- [TASK DETAILS]: What lines of the data below include the word "sortOrder"? Report them by copying each.

:: DATA ::

(** X18.  The items [fetchRssFeed] returns are the parsed items in the
    order asked for, all of them when [all] is set or the limit is absent
    or 0, and otherwise the first [limit] of them (for a limit above 0);
    without [includeContent] every item is returned without its content,
    and with it the items are returned as parsed. *)
Theorem rss_items_selected (params : RssQueryParams) (allItems : list RssItem) :
  (sliceLimit params = None ->
     map withoutContent (selectItems params allItems)
     = map withoutContent (inOrder params allItems))
  /\ (forall l, sliceLimit params = Some l -> (0 <= l)%Q ->
        map withoutContent (selectItems params allItems)
        = map withoutContent (take (Z.to_nat (Qfloor l)) (inOrder params allItems))
        /\ length (selectItems params allItems) = kept l (length allItems))
  /\ (includeContent params = false ->
        Forall (fun item => content item = None) (selectItems params allItems))
  /\ (includeContent params = true ->
        forall item, item ∈ selectItems params allItems -> item ∈ allItems)
  /\ (all params = true \/ limit params = Some 0%Q \/ limit params = None ->
        length (selectItems params allItems) = length allItems).
Proof.
  assert (Hidem : forall items : list RssItem,
            map withoutContent (map withoutContent items) = map withoutContent items).
  { intros items. rewrite map_map. apply map_ext. intros [? ? ? ? ? ? ? ? ?]. reflexivity. }
  assert (Hstrip : forall items : list RssItem,
            map withoutContent
              (if negb (includeContent params) then map withoutContent items else items)
            = map withoutContent items).
  { intros items. destruct (includeContent params); cbn [negb]; [reflexivity|apply Hidem]. }
  assert (Hlen : forall items : list RssItem,
            length (if negb (includeContent params) then map withoutContent items else items)
            = length items).
  { intros items. destruct (includeContent params); cbn [negb]; [reflexivity|apply length_map]. }
  assert (Horder : length (inOrder params allItems) = length allItems).
  { unfold inOrder. destruct (sortOrder params) as [[|]|]; rewrite ?length_rev; reflexivity. }
  split; [|split; [|split; [|split]]].
  - intros Hnone. unfold selectItems. rewrite Hnone. apply Hstrip.
  - intros l Hsome Hl. unfold selectItems. rewrite Hsome. fold (inOrder params allItems).
    split.
    + rewrite Hstrip, slice0_take by exact Hl. reflexivity.
    + rewrite Hlen, slice0_length by exact Hl. rewrite Horder. reflexivity.
  - intros Hc. unfold selectItems. rewrite Hc. cbn [negb].
    apply Forall_map, Forall_forall. intros item _. reflexivity.
  - intros Hc item. unfold selectItems. rewrite Hc. cbn [negb].
    fold (inOrder params allItems). intros Hin.
    assert (Hord : item ∈ inOrder params allItems).
    { destruct (sliceLimit params) as [l|]; [|exact Hin].
      unfold slice0 in Hin. destruct (_ <? 0)%Z; eapply subseteq_take; exact Hin. }
    unfold inOrder in Hord. destruct (sortOrder params) as [[|]|]; try exact Hord.
    apply list_elem_of_In, in_rev, list_elem_of_In, Hord.
  - intros Hall. unfold selectItems. rewrite Hlen.
    assert (Hnone : sliceLimit params = None).
    { unfold sliceLimit. destruct Hall as [->|[->| ->]]; [reflexivity| |];
        destruct (all params); reflexivity. }
    rewrite Hnone. apply Horder.
Qed.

:::

- [SOLUTION BELOW]:
  { unfold inOrder. destruct (sortOrder params) as [[|]|]; rewrite ?length_rev; reflexivity. }
    unfold inOrder in Hord. destruct (sortOrder params) as [[|]|]; try exact Hord.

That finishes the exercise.